Typically, the claimant is prepared to pay the costs necessary to enable their law firm to produce a comprehensive deal pack that the firm or a broker can use to search for competitive funding or insurance offers. However, in many cases, a client that is seeking litigation financing simply cannot afford this initial investment, or may not wish to risk that the investigative costs will be wasted if a funding or insurance deal ultimately cannot be secured. This “chicken and egg” problem arises with some frequency and there is no perfect solution.
Although a funder that sees particularly good potential in case might, in theory, be willing to invest a small amount of money on a speculative basis to finance a more thorough legal review or preliminary expert valuation, in practice such arrangements are very uncommon, difficult to obtain and likely to only be available where there is sufficient groundwork already undertaken to demonstrate the case’s potential (which itself will have come at a cost).
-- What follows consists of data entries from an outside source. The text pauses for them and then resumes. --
(** C6. Antisymmetry: for a valid MoveSet and distinct members [a], [b],
    [determineWinner(a, b) = 'You win!'] if and only if
    [determineWinner(b, a) = 'Computer wins!']; exactly one of the two
    ordered comparisons lets its first argument win; never both win and
    never both lose. *)
Theorem C6_antisymmetry (mvs : list string) (a b : string) :
  valid_moveset mvs -> In a mvs -> In b mvs -> a <> b ->
  (MoveRules.determineWinner mvs a b = "You win!" <->
   MoveRules.determineWinner mvs b a = "Computer wins!") /\
  (MoveRules.determineWinner mvs a b = "You win!" /\
   MoveRules.determineWinner mvs b a <> "You win!"
   \/
   MoveRules.determineWinner mvs a b <> "You win!" /\
   MoveRules.determineWinner mvs b a = "You win!") /\
  ~ (MoveRules.determineWinner mvs a b = "You win!" /\
     MoveRules.determineWinner mvs b a = "You win!") /\
  ~ (MoveRules.determineWinner mvs a b = "Computer wins!" /\
     MoveRules.determineWinner mvs b a = "Computer wins!").
Proof.
  intros Hv Hina Hinb Hab.
  destruct (determineWinner_swap mvs a b Hv Hina Hinb Hab) as [[|] [-> ->]].
  - split; [split; discriminate |].
    split; [right; split; [discriminate | reflexivity] |].
    split; intros [? ?]; discriminate.
  - split; [split; reflexivity |].
    split; [left; split; [reflexivity | discriminate] |].
    split; intros [? ?]; discriminate.
Qed.

Lemma C6_antisymmetry_witness :
  (MoveRules.determineWinner rpsls "lizard" "rock" = "You win!" <->
   MoveRules.determineWinner rpsls "rock" "lizard" = "Computer wins!") /\
  (MoveRules.determineWinner rpsls "lizard" "rock" = "You win!" /\
   MoveRules.determineWinner rpsls "rock" "lizard" <> "You win!"
   \/
   MoveRules.determineWinner rpsls "lizard" "rock" <> "You win!" /\
   MoveRules.determineWinner rpsls "rock" "lizard" = "You win!") /\
  ~ (MoveRules.determineWinner rpsls "lizard" "rock" = "You win!" /\
     MoveRules.determineWinner rpsls "rock" "lizard" = "You win!") /\
  ~ (MoveRules.determineWinner rpsls "lizard" "rock" = "Computer wins!" /\
     MoveRules.determineWinner rpsls "rock" "lizard" = "Computer wins!").
Proof.
  apply (C6_antisymmetry rpsls "lizard" "rock" rpsls_valid);
    [simpl; tauto | simpl; tauto | discriminate].
Defined.

(** ** The help table *)

(** With an odd number of moves the help table's test is the
    comparator's. *)
Lemma determineResult_window (mvs : list string) (a b : string) :
  Z.odd (JsArray.length mvs) = true ->
  HelpTableGenerator.determineResult mvs a b =
  if String.eqb a b then "Draw"
  else if in_window (JsArray.length mvs) ((JsArray.length mvs - 1) / 2)
                    (JsArray.indexOf mvs a) (JsArray.indexOf mvs b)
       then "Lose" else "Win".
Proof.
  intros Hodd. unfold HelpTableGenerator.determineResult, in_window.
  set (n := JsArray.length mvs) in *.
  set (i := JsArray.indexOf mvs a). set (j := JsArray.indexOf mvs b).
  assert (Hn0 : 0 <= n) by (unfold n, JsArray.length; lia).
  rewrite Z.odd_spec in Hodd. destruct Hodd as [h Hh].
  replace ((n - 1) / 2) with h
    by (apply Z.div_unique with (r := 0); lia).
  replace (2 * i + (n - 1)) with (2 * (i + h)) by lia.
  rewrite Z.mul_rem_distr_l by lia.
  replace (2 * j <=? 2 * (i + h)) with (j <=? i + h) by lia.
  replace (2 * (i + h) >=? 2 * n) with (i + h >=? n) by lia.
  replace (2 * j <=? 2 * Z.rem (i + h) n) with (j <=? Z.rem (i + h) n) by lia.
  reflexivity.
Qed.

(** C9. Help-table consistency: for a valid MoveSet and every ordered
    pair of moves [(a, b)], [determineResult(a, b)] is ['Win'], ['Lose']
    or ['Draw'] exactly when [determineWinner(a, b)] is ['You win!'],
    ['Computer wins!'] or ['Draw']. *)
Theorem C9_help_table_agrees (mvs : list string) (a b : string) :
  valid_moveset mvs -> In a mvs -> In b mvs ->
  (HelpTableGenerator.determineResult mvs a b = "Win" <->
   MoveRules.determineWinner mvs a b = "You win!") /\
  (HelpTableGenerator.determineResult mvs a b = "Lose" <->
   MoveRules.determineWinner mvs a b = "Computer wins!") /\
  (HelpTableGenerator.determineResult mvs a b = "Draw" <->
   MoveRules.determineWinner mvs a b = "Draw").
Proof.
  intros (_ & Hodd & _) _ _.
  rewrite (determineResult_window mvs a b Hodd), determineWinner_unfold.
  destruct (String.eqb a b); [| destruct (in_window _ _ _ _)];
    repeat split; intros; try reflexivity; discriminate.
Qed.

Lemma C9_help_table_agrees_witness :
  (HelpTableGenerator.determineResult rpsls "paper" "scissors" = "Win" <->
   MoveRules.determineWinner rpsls "paper" "scissors" = "You win!") /\
  (HelpTableGenerator.determineResult rpsls "paper" "scissors" = "Lose" <->
   MoveRules.determineWinner rpsls "paper" "scissors" = "Computer wins!") /\
  (HelpTableGenerator.determineResult rpsls "paper" "scissors" = "Draw" <->
   MoveRules.determineWinner rpsls "paper" "scissors" = "Draw").
Proof.
  apply (C9_help_table_agrees rpsls "paper" "scissors" rpsls_valid);
    simpl; tauto.
Defined.

(** ** Counting along the positions of a list *)

Lemma count_positions (l : list string) (p : string -> bool) (q : nat -> bool) :
  forall s : nat,
    (forall k x, nth_error l k = Some x -> p x = q (s + k)%nat) ->
    List.length (filter p l) = List.length (filter q (seq s (List.length l))).
Proof.
  induction l as [| y rest IH]; intros s Hpq; [reflexivity |].
  simpl. rewrite (Hpq 0%nat y eq_refl), Nat.add_0_r.
  assert (Hrest : List.length (filter p rest)
                  = List.length (filter q (seq (S s) (List.length rest)))).
  { apply IH. intros k x Hk. rewrite (Hpq (S k) x Hk). f_equal. lia. }
  destruct (q s); simpl; rewrite Hrest; reflexivity.
Qed.

(** The members of [s, s + len) that lie in [a, b). *)
Lemma count_interval (a b : nat) :
  forall len s : nat,
    List.length (filter (fun k => (a <=? k) && (k <? b))%nat (seq s len))
    = (Nat.min b (s + len) - Nat.max a s)%nat.
Proof.
  induction len as [| len IH]; intros s; simpl; [lia |].
  destruct (Nat.leb_spec a s), (Nat.ltb_spec s b); simpl; rewrite IH; lia.
Qed.

Lemma count_disjoint_or (p q : nat -> bool) (l : list nat) :
  (forall k, In k l -> p k && q k = false) ->
  List.length (filter (fun k => p k || q k) l)
  = (List.length (filter p l) + List.length (filter q l))%nat.
Proof.
  induction l as [| k rest IH]; intros Hdis; [reflexivity |].
  pose proof (Hdis k (or_introl eq_refl)) as Hk.
  assert (Hrest := IH (fun k' Hk' => Hdis k' (or_intror Hk'))).
  cbn [filter].
  destruct (p k), (q k); cbn [orb andb List.length] in *;
    try discriminate; lia.
Qed.

(** Two disjoint intervals of positions below [n], counted. *)
Lemma count_two_intervals (n a b c d : nat) :
  (b <= c \/ d <= a)%nat ->
  List.length
    (filter (fun k => ((a <=? k) && (k <? b)) || ((c <=? k) && (k <? d)))%nat
            (seq 0 n))
  = ((Nat.min b n - a) + (Nat.min d n - c))%nat.
Proof.
  intros Hdis.
  rewrite (count_disjoint_or (fun k => (a <=? k) && (k <? b))%nat
                             (fun k => (c <=? k) && (k <? d))%nat).
  - rewrite !count_interval. lia.
  - intros k _.
    destruct (Nat.leb_spec a k), (Nat.ltb_spec k b),
             (Nat.leb_spec c k), (Nat.ltb_spec k d); simpl; try reflexivity; lia.
Qed.

(** ** Balance *)

Section Balance.

Variable mvs : list string.
Hypothesis mvs_valid : valid_moveset mvs.
Variables (a : string) (i : nat).
Hypothesis a_at_i : nth_error mvs i = Some a.

Lemma balance_bounds :
  (i < List.length mvs /\ List.length mvs = 2 * half_of mvs + 1)%nat.
Proof using mvs_valid a_at_i.
  destruct (half_bounds mvs mvs_valid) as (Hn & Hh0 & Hhn & Hodd).
  pose proof (nth_error_bound mvs i a a_at_i) as Hi.
  unfold half_of, JsArray.length in *. lia.
Qed.

(** A member other than [a] loses to [a] at the positions before [i]
    and beats [a] at the positions after [i]. *)
Lemma verdict_at_position (k : nat) (x : string) :
  nth_error mvs k = Some x ->
  negb (String.eqb x a)
  && String.eqb (MoveRules.determineWinner mvs a x) "You win!"
  = beaten_positions (List.length mvs) (half_of mvs) i k
  /\
  negb (String.eqb x a)
  && String.eqb (MoveRules.determineWinner mvs a x) "Computer wins!"
  = beating_positions (List.length mvs) (half_of mvs) i k.
Proof using mvs_valid a_at_i.
  intros Hx.
  destruct (half_bounds mvs mvs_valid) as (Hn & Hh0 & Hhn & Hodd).
  destruct balance_bounds as [HiN HN].
  assert (HkN : (k < List.length mvs)%nat)
    by (apply nth_error_Some; congruence).
  assert (Hh : (JsArray.length mvs - 1) / 2 = Z.of_nat (half_of mvs))
    by (unfold half_of; lia).
  unfold beaten_positions, beating_positions.
  destruct (Nat.eq_dec k i) as [-> | Hki].
  - assert (x = a) by congruence. subst x. rewrite String.eqb_refl.
    simpl. split; lia.
  - assert (Hax : a <> x).
    { intros <-. apply Hki.
      apply (proj1 (NoDup_nth_error mvs) (proj1 mvs_valid));
        [exact HkN | congruence]. }
    destruct (String.eqb_spec x a) as [E | _]; [congruence |].
    rewrite (determineWinner_gap mvs a x i k mvs_valid a_at_i Hx Hax).
    rewrite (forward_gap _ Hn) by (unfold JsArray.length; lia).
    rewrite Hh. unfold JsArray.length.
    set (N := List.length mvs) in *. set (h := half_of mvs) in *.
    destruct (Z.ltb_spec (Z.of_nat i) (Z.of_nat k)) as [Hlt | Hge].
    + destruct (Z.ltb_spec (Z.of_nat k - Z.of_nat i - 1) (Z.of_nat h));
        simpl; split; lia.
    + destruct (Z.ltb_spec (Z.of_nat k - Z.of_nat i - 1 + Z.of_nat N)
                           (Z.of_nat h)); simpl; split; lia.
Qed.

Lemma beaten_count :
  count_verdict mvs a "You win!" = half_of mvs.
Proof using mvs_valid a_at_i.
  destruct balance_bounds as [Hi HN].
  unfold count_verdict.
  rewrite (count_positions mvs _
             (beaten_positions (List.length mvs) (half_of mvs) i) 0)
    by (intros k x Hx; apply (verdict_at_position k x Hx)).
  unfold beaten_positions.
  rewrite count_two_intervals by lia. lia.
Qed.

Lemma beating_count :
  count_verdict mvs a "Computer wins!" = half_of mvs.
Proof using mvs_valid a_at_i.
  destruct balance_bounds as [Hi HN].
  unfold count_verdict.
  rewrite (count_positions mvs _
             (beating_positions (List.length mvs) (half_of mvs) i) 0)
    by (intros k x Hx; apply (verdict_at_position k x Hx)).
  unfold beating_positions.
  rewrite count_two_intervals by lia. lia.
Qed.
The most likely approach will be one of three things:
1. Retrospective funding
Funders and Insurers may be willing to retrospectively fund or indemnify some or all of the costs incurred prior to the funding deal being signed, in recognition that the claimant and/or law firm will generally have had to invest reasonable time and money in preparing the case for funding.
This concept is very well-established in the insurance market, however many litigation funders will also do the same thing, by agreeing an immediate drawdown on inception of the Litigation Funding Agreement to reimburse sunk investigation costs.
Whilst this may provide a useful solution for a claimant with real confidence in their case and that ultimately succeeds in securing funding and/or insurance, the claimant is still of course at risk of the investigation ultimately not establishing a sufficiently strong case to attract funding. This solution also works well where the law firm is willing to effectively conduct the investigative work on a speculative basis, on the understanding that they will be made whole for their time incurred once a funding deal is signed.
2. Tranches funding with review points
As an alternative to committing to finance the case all the way to Trial from the outset, a funder or insurer may be willing to provide an initial “tranche” of investment to take the case up to an agreed stage in the proceedings, such as disclosure, on the basis that the case will be reviewed at that stage and a decision taken as to whether further funding will be provided.
This is a good solution for claimants who are just not prepared to fund anything but it is important that lawyers who consider this option do not leave their clients over a barrel. It is advisable to pre-set the future premiums or funding costs so that the client isn’t committed to a funder without clarity on what the aggregate cost of the funding could eventually be if the case proceeds beyond the stated review stage.
If the funder or insurer is willing to take the extra risk then it will usually build in extra return for doing so but the tranche funding approach keeps the level of risk that they are taking in perspective, so it is easier to secure a fair arrangement for all parties.
3. Decline to speculate
Of course, sometimes the market will deem it simply too expensive or too speculative to fund investigation costs. Then the question is whether there are any other stakeholders who have an interest in helping jump start the case such as a creditor, the solicitor, a shareholder etc.
Ultimately, the most competitive offers coming out of the market are going to those claimants willing to invest the necessary sums to make sure they are giving the funder/insurer an easy decision to make about the investment. To get the best deal from the market and especially via a broker who can really push for the best terms on your behalf, you want the markets to be struggling to win your business. Good presentation and some initial investment could save the claimant as much as 50% compared to a claimant with a similar case who won’t commit to the comparatively small “on risk” outlay upfront. Claimants who are being advised that they have a good case might want to prioritise the long term savings.